Published by rudy Date posted on September 8, 2009

Fewer poor Filipinos are seeking treatment from private and government hospitals because of costlier medicines and healthcare services, an Asian Development Bank (ADB) study said.

The Manila-based lender said that utilization of healthcare in the Philippines declined at an annual rate of 4.7 percent from 1998 to 2007, or faster rate than the population growth of 2.3 percent.

The number of Filipinos going to government hospitals for treatment went down to 3.4 percent in 2007 from 3.70 in 1998; private hospitals, 2.25 percent from 3.06 percent; private clinics, 2.55 percent from 5.13 percent; rural health units (RHUs), 2.36 percent from 4.79 percent; and barangay (village) health stations (BHSs), 1.82 percent from 2.45 percent.

The ADB study said that the utilization of health services among the poor might have gone down more than among the rich because of “lack of ability to pay for health services.”

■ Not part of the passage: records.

(* ===== verification/AbsPaths.v ===== *)
(** Absolute paths as lists of names: what [path_push], [components] and the
    characters of a path are on paths with no repeated separator, no [.] and no
    [..]. *)
From S2P Require Import Prelude WorkspaceGuard SandboxPaths GlobProps.

(** A path spelled as its components are pushed: no repeated or trailing
    separator, no [.]. *)
Definition normal (path : string) : Prop := path_of (components path) = path.
Lemma normal_eq a b : normal a -> normal b -> path_eq a b = true -> a = b.
Proof. unfold normal. intros Ha Hb E%bool_decide_eq_true. congruence. Qed.

Definition normalb (p : string) : bool := path_of (components p) =?s p.
Lemma normalb_ok q : normalb q = true <-> normal q.
Proof. apply String.eqb_eq. Qed.

(** A file name. *)
Fixpoint no_slash (s : string) : bool :=
  match s with EmptyString => true | String c r => negb (Ascii.eqb c "/") && no_slash r end.
Definition plain_name (n : string) : bool :=
  negb (n =?s "") && negb (n =?s ".") && negb (n =?s "..") && no_slash n.
Definition slashed (names : list string) : string :=
  List.fold_right (fun n out => "/" +:+ (n +:+ out)) "" names.
(** The absolute path with these names. *)
Definition abs_path (names : list string) : string := if is_empty names then "/" else slashed names.

Lemma slashed_app a b : slashed (a ++ b) = slashed a +:+ slashed b.
Proof.
  induction a as [|n a IH]; [done|]. cbn [slashed List.fold_right app].
  fold (slashed (a ++ b)) (slashed a). by rewrite IH, !append_assoc.
Qed.
Lemma slash_absolute x : is_absolute (String "/" x) = true.
Proof. by destruct x. Qed.
Lemma abs_path_absolute names : is_absolute (abs_path names) = true.
Proof.
  unfold abs_path. destruct names as [|n names]; [done|]. exact (slash_absolute (n +:+ slashed names)).
Qed.

(** * Pushing names *)
Lemma ends_with_slash_app a b : b <> "" -> ends_with_slash (a +:+ b) = ends_with_slash b.
Proof.
  intros Hb. induction a as [|c a IH]; [done|]. change (String c a +:+ b) with (String c (a +:+ b)).
  cbn [ends_with_slash]. rewrite IH. destruct a as [|d a]; [|done].
  change ("" +:+ b) with b. by destruct b.
Qed.
Lemma no_slash_end n : n <> "" -> no_slash n = true -> ends_with_slash n = false.
Proof.
  induction n as [|c n IH]; [done|]. cbn. intros _ [Hc Hn]%andb_true_iff.
  destruct n as [|d n]; [by apply negb_true_iff|]. by apply IH.
Qed.
Lemma plain_name_parts n : plain_name n = true ->
  n <> "" /\ n <> "." /\ n <> ".." /\ no_slash n = true.
Proof. unfold plain_name. rewrite !andb_true_iff, !negb_true_iff, !String.eqb_neq. naive_solver. Qed.
Lemma plain_relative n : no_slash n = true -> is_absolute n = false.
Proof.
  unfold is_absolute, starts_with. destruct n as [|c n]; [done|]. cbn [no_slash String.prefix].
  intros [Hc%negb_true_iff _]%andb_true_iff. apply Ascii.eqb_neq in Hc.
  destruct (ascii_dec "/" c) as [<-|]; [done|]. done.
Qed.
Lemma slashed_end names : Forall (fun n => plain_name n = true) names -> names <> [] ->
  ends_with_slash (slashed names) = false /\ slashed names <> "".
Proof.
  intros Hn. destruct names as [|n names _] using rev_ind; [done|]. intros _.
  apply Forall_app in Hn as [_ Hn]. apply Forall_cons in Hn as [(Hn & _ & _ & Hs)%plain_name_parts _].
  rewrite slashed_app. cbn [slashed List.fold_right]. rewrite append_nil_r.
  assert ("/" +:+ n <> "") by done. split.
  - rewrite ends_with_slash_app by done. rewrite ends_with_slash_app by done. by apply no_slash_end.
  - by destruct (slashed names).
Qed.
Lemma push_name names n : Forall (fun n => plain_name n = true) names -> plain_name n = true ->
  path_push (abs_path names) n = abs_path (names ++ [n]).
Proof.
  intros Hns (Hn & _ & _ & Hs)%plain_name_parts. unfold path_push. rewrite plain_relative by done.
  destruct names as [|m names].
  - change (abs_path ([] ++ [n])) with ("/" +:+ (n +:+ "")). by rewrite append_nil_r.
  - destruct (slashed_end (m :: names) Hns) as [He Hne]; [done|].
    change (abs_path (m :: names)) with (slashed (m :: names)).
    change (abs_path ((m :: names) ++ [n])) with (slashed ((m :: names) ++ [n])).
    rewrite (proj2 (String.eqb_neq _ _) Hne), He, slashed_app. cbn [orb slashed List.fold_right].
    by rewrite append_nil_r.
Qed.
Lemma push_names below : forall names, Forall (fun n => plain_name n = true) names ->
  Forall (fun n => plain_name n = true) below ->
  List.fold_left path_push below (abs_path names) = abs_path (names ++ below).
Proof.
  induction below as [|n below IH]; intros names Hn Hb; cbn; [by rewrite app_nil_r|].
  apply Forall_cons in Hb as [Hb Hbs]. rewrite push_name by done.
  rewrite IH; [by rewrite <- app_assoc|apply Forall_app; auto|done].
Qed.
Lemma path_of_names names : Forall (fun n => plain_name n = true) names ->
  path_of (RootDir :: List.map Normal names) = abs_path names.
Proof.
  intros Hn. unfold path_of. cbn [List.fold_left as_os_str].
  change (path_push "" "/") with (abs_path []).
  change (abs_path names) with (abs_path ([] ++ names)).
  rewrite <- (push_names names []) by done. clear Hn. generalize (abs_path []) as out.
  induction names as [|n names IH]; intros out; [done|]. cbn. apply IH.
Qed.

(** * Components *)
Lemma split_on_no_slash n t : no_slash n = true ->
  split_on "/" (n +:+ t) = match split_on "/" t with p :: ps => (n +:+ p) :: ps | [] => [n] end.
Proof.
  intros Hn. induction n as [|c n IH]; cbn in Hn.
  - change ("" +:+ t) with t. assert (split_on "/" t <> []) as He.
    { destruct t as [|a t]; [done|]. cbn. destruct (Ascii.eqb a "/"); [done|]. by destruct (split_on "/" t). }
    destruct (split_on "/" t); [done|]. done.
  - apply andb_true_iff in Hn as [Hc%negb_true_iff Hn].
    change (String c n +:+ t) with (String c (n +:+ t)). cbn [split_on]. rewrite Hc, IH by done.
    by destruct (split_on "/" t).
Qed.
Lemma split_slashed names : Forall (fun n => plain_name n = true) names ->
  split_on "/" (slashed names) = "" :: names.
Proof.
  induction 1 as [|n names Hn Hns IH]; [done|]. cbn [slashed List.fold_right]. fold (slashed names).
  change ("/" +:+ (n +:+ slashed names)) with (String "/" (n +:+ slashed names)). cbn [split_on].
  change (Ascii.eqb "/" "/") with true. cbv iota. apply plain_name_parts in Hn as (_ & _ & _ & Hs).
  rewrite split_on_no_slash, IH by done. by rewrite append_nil_r.
Qed.
Lemma pieces_plain names : Forall (fun n => plain_name n = true) names ->
  piece_components false names = List.map Normal names.
Proof.
  induction 1 as [|n names Hn Hns IH]; [done|]. apply plain_name_parts in Hn as (H1 & H2 & H3 & _).
  cbn. rewrite !(proj2 (String.eqb_neq _ _)) by done. by rewrite IH.
Qed.
Lemma components_names names : Forall (fun n => plain_name n = true) names ->
  components (abs_path names) = RootDir :: List.map Normal names.
Proof.
  intros Hn. unfold components. rewrite abs_path_absolute. f_equal.
  unfold abs_path. destruct names as [|n names]; [done|]. cbn [is_empty].
  rewrite split_slashed by done. change (piece_components false ("" :: n :: names))
    with (piece_components false (n :: names)). by apply pieces_plain.
Qed.
Lemma path_iter_names names : Forall (fun n => plain_name n = true) names ->
  path_iter (abs_path names) = "/" :: names.
Proof.
  intros Hn. unfold path_iter. rewrite components_names by done. cbn. f_equal.
  rewrite List.map_map. cbn. apply List.map_id.
Qed.
Lemma abs_path_normal names : Forall (fun n => plain_name n = true) names -> normal (abs_path names).
Proof. intros Hn. unfold normal. by rewrite components_names, path_of_names. Qed.
Lemma abs_path_inj a b : Forall (fun n => plain_name n = true) a -> Forall (fun n => plain_name n = true) b ->
  abs_path a = abs_path b -> a = b.
Proof. intros Ha Hb E. apply (f_equal path_iter) in E. rewrite !path_iter_names in E by done. congruence. Qed.

(** A normal absolute path without [..] is one of these. *)
Lemma split_no_slash c s p : In p (split_on c s) -> c = "/"%char -> no_slash p = true.
Proof.
  intros Hp ->. revert p Hp. induction s as [|a s IH]; intros p; cbn; [by intros [<-|[]]|].
  destruct (Ascii.eqb a "/") eqn:E; [intros [<-|Hp]; [done|by apply IH]|].
  destruct (split_on "/" s) as [|q qs]; [intros [<-|[]]; cbn; by rewrite E|].
  intros [<-|Hp]; [|apply IH; by right]. cbn. rewrite E. apply IH. by left.
Qed.
Lemma pieces_names pieces : (forall p, In p pieces -> no_slash p = true) ->
  ~ In ParentDir (piece_components false pieces) ->
  exists names, piece_components false pieces = List.map Normal names /\ Forall (fun n => plain_name n = true) names.
Proof.
  induction pieces as [|p pieces IH]; intros Hp Hn; cbn in *; [by exists []|].
  assert (Hps : forall q, In q pieces -> no_slash q = true) by (intros q Hq; apply Hp; by right).
  destruct (String.eqb_spec p "") as [|H1]; [by apply IH|].
  destruct (String.eqb_spec p ".") as [|H2]; [by apply IH|].
  destruct (String.eqb_spec p "..") as [|H3]; [exfalso; apply Hn; by left|].
  destruct IH as (names & -> & Hns); [done|intros Hi; apply Hn; by right|].
  exists (p :: names). split; [done|]. constructor; [|done]. unfold plain_name.
  rewrite !(proj2 (String.eqb_neq _ _)) by done. rewrite (Hp p) by by left. done.
Qed.
Lemma absolute_names path : normal path -> is_absolute path = true -> ~ In ParentDir (components path) ->
  exists names, path = abs_path names /\ Forall (fun n => plain_name n = true) names.
Proof.
  unfold normal, components. intros Hn Ha Hp. rewrite Ha in *.
  destruct (pieces_names (split_on "/" path)) as (names & E & Hns).
  - intros p Hi. by eapply split_no_slash.
  - intros Hi. apply Hp. by right.
  - exists names. split; [|done]. rewrite E in Hn. by rewrite path_of_names in Hn.
Qed.

(** What lies at or above such a path. *)
Lemma components_of_iter path : components path = List.map component_of (path_iter path).
Proof.
  unfold path_iter. rewrite List.map_map. rewrite <- (List.map_id (components path)) at 1.
  symmetry. apply List.map_ext_in. apply components_text.
Qed.
Lemma component_of_name n : plain_name n = true -> component_of n = Normal n.
Proof.
  intros (_ & H2 & H3 & Hs)%plain_name_parts. unfold component_of.
  destruct (String.eqb_spec n "/") as [->|]; [done|]. by rewrite !(proj2 (String.eqb_neq _ _)).
Qed.
Lemma within_names names q : Forall (fun n => plain_name n = true) names -> normal q ->
  path_within (abs_path names) q = true ->
  q = "" \/ exists above below, names = above ++ below /\ q = abs_path above.
Proof.
  intros Hn Hq Hw. apply path_within_prefix in Hw as [below E]. rewrite path_iter_names in E by done.
  unfold normal in Hq. rewrite components_of_iter in Hq. destruct (path_iter q) as [|r above].
  - by left.
  - injection E as <- E. right. exists above, below. split; [done|]. rewrite <- Hq.
    rewrite E in Hn. apply Forall_app in Hn as [Hn _]. rewrite <- path_of_names by done. f_equal.
    cbn. f_equal. apply List.map_ext_in. intros n Hi. apply component_of_name.
    rewrite List.Forall_forall in Hn. by apply Hn.
Qed.

(** * Characters *)
(** The characters of the names, each after a separator. *)
Definition slashed_chars (names : list string) : list string :=
  List.concat (List.map (fun n => "/" :: chars n) names).
Lemma utf8_starts n : utf8 n = true -> starts_char n.
Proof.
  destruct n as [|b n]; [done|]. unfold utf8.
  destruct (chars_nonempty b n) as (x & xs & ->). cbn [forallb is_char starts_char].
  by intros [[Hb%negb_true_iff _]%andb_true_iff _]%andb_true_iff.
Qed.
Lemma slashed_starts names : starts_char (slashed names).
Proof. by destruct names. Qed.
Lemma chars_slashed names : Forall (fun n => utf8 n = true) names ->
  chars (slashed names) = slashed_chars names.
Proof.
  induction 1 as [|n names Hn _ IH]; [done|]. cbn [slashed List.fold_right]. fold (slashed names).
  rewrite (chars_app "/" (n +:+ slashed names)).
  - rewrite chars_app by apply slashed_starts. by rewrite IH.
  - destruct n; [apply slashed_starts|]. by apply utf8_starts in Hn.
Qed.
Lemma chars_names names : Forall (fun n => utf8 n = true) names -> names <> [] ->
  chars (abs_path names) = slashed_chars names.
Proof. intros Hu Hn. unfold abs_path. destruct names; [done|]. by apply chars_slashed. Qed.
(** A name has no separator among its characters. *)
Lemma chars_no_slash n : no_slash n = true -> Forall (fun c => c <> "/") (chars n).
Proof.
  induction n as [|c n IH]; cbn [no_slash]; [constructor|]. intros [Hc%negb_true_iff Hn]%andb_true_iff.
  specialize (IH Hn). apply Ascii.eqb_neq in Hc.
  assert (Hh : forall x, String c x <> "/") by (intros x [= ? _]; done).
  rewrite chars_cons. destruct n as [|d n]; [by repeat constructor|].
  destruct (is_continuation d); [|by constructor].
  destruct (chars_nonempty d n) as (x & xs & E). rewrite E in *.
  apply Forall_cons in IH as []. by constructor.
Qed.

“Financial difficulties may have forced the poor to postpone seeking care until more severe stages of the illness, thus necessitating the bypass of primary basic-health facilities,” it added.

Costly medicines

Besides the higher cost of health services, ADB said that prices of medicines in the Philippines are among the highest in Asia.

“High pharmaceutical prices can deter people—particularly the poor who have lower capacity to pay—from utilizing healthcare,” it added.

ADB attributed the high prices of medicines to the relatively “monopolistic market” structure that is not countervailed by government and Philippine Health Insurance Corp. (PhilHealth) procurement policies on the demand side and by strong competition from generic drugs on the supply side.

Noting that the prices of drugs in the Philippines are among the highest in Asia, the ADB recommended to reduce prices of essential drugs to address the declining utilization of health services.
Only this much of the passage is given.